> **The task**: Copy, word for word, each line of the data below from the first through the line containing "(** Storing the", and stop there.

***** Records for this exercise

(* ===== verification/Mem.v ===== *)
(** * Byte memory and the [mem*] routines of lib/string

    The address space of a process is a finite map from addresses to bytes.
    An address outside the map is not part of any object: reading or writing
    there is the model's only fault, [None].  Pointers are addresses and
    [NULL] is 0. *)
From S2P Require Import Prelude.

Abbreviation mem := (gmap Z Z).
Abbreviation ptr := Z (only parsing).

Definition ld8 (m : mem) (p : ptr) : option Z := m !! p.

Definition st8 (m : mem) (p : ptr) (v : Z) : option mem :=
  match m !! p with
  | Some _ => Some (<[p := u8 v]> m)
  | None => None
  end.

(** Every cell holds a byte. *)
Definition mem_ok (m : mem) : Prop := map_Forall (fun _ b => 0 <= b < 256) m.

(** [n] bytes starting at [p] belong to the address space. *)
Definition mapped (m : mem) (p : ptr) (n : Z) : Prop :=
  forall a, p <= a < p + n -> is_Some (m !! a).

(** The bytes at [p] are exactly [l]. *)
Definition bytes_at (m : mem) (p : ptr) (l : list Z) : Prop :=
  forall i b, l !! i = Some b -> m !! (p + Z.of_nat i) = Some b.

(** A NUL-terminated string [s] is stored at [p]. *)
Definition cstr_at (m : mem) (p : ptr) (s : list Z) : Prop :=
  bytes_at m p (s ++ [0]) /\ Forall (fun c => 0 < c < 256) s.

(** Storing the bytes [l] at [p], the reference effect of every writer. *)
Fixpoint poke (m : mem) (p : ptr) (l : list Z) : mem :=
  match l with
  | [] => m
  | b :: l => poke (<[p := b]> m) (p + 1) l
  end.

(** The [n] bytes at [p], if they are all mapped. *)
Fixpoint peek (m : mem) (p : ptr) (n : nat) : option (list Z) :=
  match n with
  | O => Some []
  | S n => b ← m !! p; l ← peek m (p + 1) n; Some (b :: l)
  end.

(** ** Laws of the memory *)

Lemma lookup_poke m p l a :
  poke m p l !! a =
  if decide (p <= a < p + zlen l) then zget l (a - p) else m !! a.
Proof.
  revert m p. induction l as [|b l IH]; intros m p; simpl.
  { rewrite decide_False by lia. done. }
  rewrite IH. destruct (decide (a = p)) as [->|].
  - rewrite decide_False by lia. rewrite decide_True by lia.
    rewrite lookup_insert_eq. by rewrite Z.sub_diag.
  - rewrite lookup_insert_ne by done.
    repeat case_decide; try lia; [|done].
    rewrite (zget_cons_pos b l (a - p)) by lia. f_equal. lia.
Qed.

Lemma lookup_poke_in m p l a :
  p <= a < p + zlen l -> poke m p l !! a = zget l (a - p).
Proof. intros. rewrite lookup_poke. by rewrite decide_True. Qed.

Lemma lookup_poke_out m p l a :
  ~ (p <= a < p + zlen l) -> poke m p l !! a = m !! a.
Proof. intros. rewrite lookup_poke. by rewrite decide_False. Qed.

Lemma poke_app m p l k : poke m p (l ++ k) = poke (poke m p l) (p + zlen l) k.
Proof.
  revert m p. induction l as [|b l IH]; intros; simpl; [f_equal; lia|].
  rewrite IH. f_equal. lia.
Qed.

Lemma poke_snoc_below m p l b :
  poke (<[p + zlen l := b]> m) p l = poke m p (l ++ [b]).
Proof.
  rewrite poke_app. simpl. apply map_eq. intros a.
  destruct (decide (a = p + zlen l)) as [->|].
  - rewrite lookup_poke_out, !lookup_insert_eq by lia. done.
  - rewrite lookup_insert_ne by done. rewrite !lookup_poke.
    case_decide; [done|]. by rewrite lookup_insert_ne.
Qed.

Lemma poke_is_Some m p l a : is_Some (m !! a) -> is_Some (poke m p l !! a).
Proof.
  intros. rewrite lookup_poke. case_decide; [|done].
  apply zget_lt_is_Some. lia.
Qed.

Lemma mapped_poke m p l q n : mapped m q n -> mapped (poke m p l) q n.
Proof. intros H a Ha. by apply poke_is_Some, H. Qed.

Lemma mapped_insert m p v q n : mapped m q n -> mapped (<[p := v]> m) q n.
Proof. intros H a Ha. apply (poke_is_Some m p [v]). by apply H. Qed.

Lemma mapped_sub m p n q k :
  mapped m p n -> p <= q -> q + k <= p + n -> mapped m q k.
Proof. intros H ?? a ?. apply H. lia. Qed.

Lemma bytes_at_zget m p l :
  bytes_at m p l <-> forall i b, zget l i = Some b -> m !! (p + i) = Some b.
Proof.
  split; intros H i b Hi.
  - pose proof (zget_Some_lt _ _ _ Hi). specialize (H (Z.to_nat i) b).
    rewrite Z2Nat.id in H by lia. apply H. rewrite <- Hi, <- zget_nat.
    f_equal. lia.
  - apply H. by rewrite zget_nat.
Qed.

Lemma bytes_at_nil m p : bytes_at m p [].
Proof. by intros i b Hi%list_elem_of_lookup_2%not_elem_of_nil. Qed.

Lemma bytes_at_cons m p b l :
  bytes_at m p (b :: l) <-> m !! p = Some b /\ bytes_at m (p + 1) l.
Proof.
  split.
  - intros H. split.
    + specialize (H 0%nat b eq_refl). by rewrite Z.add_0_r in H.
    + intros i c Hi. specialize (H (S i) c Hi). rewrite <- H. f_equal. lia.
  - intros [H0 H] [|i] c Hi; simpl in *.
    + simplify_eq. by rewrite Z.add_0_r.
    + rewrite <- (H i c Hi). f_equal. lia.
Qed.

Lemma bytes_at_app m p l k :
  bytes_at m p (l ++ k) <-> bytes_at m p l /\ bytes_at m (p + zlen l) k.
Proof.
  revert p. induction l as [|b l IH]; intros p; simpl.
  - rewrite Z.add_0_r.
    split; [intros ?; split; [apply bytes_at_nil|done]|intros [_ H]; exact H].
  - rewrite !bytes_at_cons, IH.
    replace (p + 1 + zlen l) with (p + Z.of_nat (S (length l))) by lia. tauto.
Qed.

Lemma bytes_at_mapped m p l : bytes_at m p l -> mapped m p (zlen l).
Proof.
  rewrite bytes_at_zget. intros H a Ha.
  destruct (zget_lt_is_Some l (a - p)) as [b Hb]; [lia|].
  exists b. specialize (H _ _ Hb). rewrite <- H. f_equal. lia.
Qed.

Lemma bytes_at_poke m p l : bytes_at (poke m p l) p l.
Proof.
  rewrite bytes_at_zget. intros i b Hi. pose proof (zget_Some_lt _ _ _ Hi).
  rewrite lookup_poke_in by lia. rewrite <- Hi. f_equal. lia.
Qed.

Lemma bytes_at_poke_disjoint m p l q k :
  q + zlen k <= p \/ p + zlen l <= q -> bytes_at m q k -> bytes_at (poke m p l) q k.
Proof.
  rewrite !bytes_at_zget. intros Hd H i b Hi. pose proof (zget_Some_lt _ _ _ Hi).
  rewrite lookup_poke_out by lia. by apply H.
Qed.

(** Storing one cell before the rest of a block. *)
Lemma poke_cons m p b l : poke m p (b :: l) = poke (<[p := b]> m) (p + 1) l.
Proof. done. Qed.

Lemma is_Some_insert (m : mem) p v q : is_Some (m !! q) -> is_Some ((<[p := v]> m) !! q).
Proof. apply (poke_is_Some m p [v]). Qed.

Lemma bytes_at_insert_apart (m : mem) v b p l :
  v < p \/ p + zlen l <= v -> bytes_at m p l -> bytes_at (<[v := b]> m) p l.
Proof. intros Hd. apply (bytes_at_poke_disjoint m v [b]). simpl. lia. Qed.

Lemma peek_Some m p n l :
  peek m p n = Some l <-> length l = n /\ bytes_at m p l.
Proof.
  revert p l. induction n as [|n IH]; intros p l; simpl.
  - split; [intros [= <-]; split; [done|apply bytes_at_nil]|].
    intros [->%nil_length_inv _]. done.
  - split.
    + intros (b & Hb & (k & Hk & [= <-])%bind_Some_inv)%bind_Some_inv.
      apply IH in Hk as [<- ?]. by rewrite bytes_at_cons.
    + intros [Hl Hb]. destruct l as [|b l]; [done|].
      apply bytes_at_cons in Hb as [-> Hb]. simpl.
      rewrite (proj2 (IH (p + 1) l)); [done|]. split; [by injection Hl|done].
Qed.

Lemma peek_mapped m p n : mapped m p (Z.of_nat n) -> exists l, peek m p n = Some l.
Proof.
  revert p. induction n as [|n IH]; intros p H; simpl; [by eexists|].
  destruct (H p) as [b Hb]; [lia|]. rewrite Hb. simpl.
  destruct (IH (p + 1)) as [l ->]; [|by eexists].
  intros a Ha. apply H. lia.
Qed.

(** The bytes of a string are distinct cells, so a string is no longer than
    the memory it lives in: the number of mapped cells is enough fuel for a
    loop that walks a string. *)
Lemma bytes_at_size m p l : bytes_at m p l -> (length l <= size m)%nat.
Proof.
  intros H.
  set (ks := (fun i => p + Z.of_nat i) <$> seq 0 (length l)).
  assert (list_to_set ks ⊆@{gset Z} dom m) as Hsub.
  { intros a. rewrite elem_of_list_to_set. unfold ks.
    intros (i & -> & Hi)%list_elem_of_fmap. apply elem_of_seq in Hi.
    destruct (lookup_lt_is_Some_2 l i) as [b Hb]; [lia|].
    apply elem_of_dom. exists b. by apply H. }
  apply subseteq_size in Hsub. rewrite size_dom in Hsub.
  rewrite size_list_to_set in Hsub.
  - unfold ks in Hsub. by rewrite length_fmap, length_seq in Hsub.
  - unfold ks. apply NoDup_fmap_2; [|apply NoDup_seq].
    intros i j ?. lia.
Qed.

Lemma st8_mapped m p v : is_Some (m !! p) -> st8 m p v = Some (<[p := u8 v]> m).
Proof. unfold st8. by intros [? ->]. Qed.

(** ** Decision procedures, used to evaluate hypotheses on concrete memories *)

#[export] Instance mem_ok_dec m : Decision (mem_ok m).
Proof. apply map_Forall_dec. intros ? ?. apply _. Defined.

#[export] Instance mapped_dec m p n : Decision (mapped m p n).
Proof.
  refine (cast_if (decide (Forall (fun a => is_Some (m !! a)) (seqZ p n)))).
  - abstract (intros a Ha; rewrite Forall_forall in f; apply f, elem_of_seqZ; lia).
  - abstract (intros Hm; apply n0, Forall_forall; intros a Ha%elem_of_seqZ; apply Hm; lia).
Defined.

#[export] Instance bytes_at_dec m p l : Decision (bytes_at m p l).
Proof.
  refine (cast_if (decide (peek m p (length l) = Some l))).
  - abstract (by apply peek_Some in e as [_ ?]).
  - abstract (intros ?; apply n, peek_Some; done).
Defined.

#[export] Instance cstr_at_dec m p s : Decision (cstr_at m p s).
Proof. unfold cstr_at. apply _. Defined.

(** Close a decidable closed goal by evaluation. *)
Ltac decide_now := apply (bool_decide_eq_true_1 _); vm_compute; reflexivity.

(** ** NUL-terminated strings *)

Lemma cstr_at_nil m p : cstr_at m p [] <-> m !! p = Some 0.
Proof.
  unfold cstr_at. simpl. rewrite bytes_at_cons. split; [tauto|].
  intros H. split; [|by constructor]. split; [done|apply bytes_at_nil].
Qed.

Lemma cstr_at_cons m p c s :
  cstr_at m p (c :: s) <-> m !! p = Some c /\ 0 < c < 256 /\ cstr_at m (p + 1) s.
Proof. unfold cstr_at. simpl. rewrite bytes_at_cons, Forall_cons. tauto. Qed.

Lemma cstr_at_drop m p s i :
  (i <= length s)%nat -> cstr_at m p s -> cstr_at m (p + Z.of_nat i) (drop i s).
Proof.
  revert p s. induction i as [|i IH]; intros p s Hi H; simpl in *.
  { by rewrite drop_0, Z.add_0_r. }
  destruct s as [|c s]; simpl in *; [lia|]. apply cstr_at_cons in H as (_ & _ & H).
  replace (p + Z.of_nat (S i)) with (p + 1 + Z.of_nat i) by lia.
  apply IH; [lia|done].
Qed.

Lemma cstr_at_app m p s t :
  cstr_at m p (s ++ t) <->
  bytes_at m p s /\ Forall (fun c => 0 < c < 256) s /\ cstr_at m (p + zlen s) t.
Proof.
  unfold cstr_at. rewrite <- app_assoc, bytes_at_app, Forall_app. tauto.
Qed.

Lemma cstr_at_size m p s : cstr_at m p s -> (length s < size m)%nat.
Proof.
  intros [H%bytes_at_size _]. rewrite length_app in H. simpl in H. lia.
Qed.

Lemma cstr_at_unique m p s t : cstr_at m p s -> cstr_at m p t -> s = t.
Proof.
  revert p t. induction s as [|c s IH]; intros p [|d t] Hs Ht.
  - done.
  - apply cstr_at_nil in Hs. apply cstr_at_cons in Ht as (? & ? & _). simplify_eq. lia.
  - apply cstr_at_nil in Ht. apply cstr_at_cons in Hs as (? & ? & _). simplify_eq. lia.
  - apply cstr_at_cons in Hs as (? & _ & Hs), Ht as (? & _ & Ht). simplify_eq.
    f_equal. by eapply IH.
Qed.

**********

> **Solution to this exercise**:
(* ===== verification/Mem.v ===== *)
(** * Byte memory and the [mem*] routines of lib/string

    The address space of a process is a finite map from addresses to bytes.
    An address outside the map is not part of any object: reading or writing
    there is the model's only fault, [None].  Pointers are addresses and
    [NULL] is 0. *)
From S2P Require Import Prelude.

Abbreviation mem := (gmap Z Z).
Abbreviation ptr := Z (only parsing).

Definition ld8 (m : mem) (p : ptr) : option Z := m !! p.

Definition st8 (m : mem) (p : ptr) (v : Z) : option mem :=
  match m !! p with
  | Some _ => Some (<[p := u8 v]> m)
  | None => None
  end.

(** Every cell holds a byte. *)
Definition mem_ok (m : mem) : Prop := map_Forall (fun _ b => 0 <= b < 256) m.

(** [n] bytes starting at [p] belong to the address space. *)
Definition mapped (m : mem) (p : ptr) (n : Z) : Prop :=
  forall a, p <= a < p + n -> is_Some (m !! a).

(** The bytes at [p] are exactly [l]. *)
Definition bytes_at (m : mem) (p : ptr) (l : list Z) : Prop :=
  forall i b, l !! i = Some b -> m !! (p + Z.of_nat i) = Some b.

(** A NUL-terminated string [s] is stored at [p]. *)
Definition cstr_at (m : mem) (p : ptr) (s : list Z) : Prop :=
  bytes_at m p (s ++ [0]) /\ Forall (fun c => 0 < c < 256) s.

(** Storing the bytes [l] at [p], the reference effect of every writer. *)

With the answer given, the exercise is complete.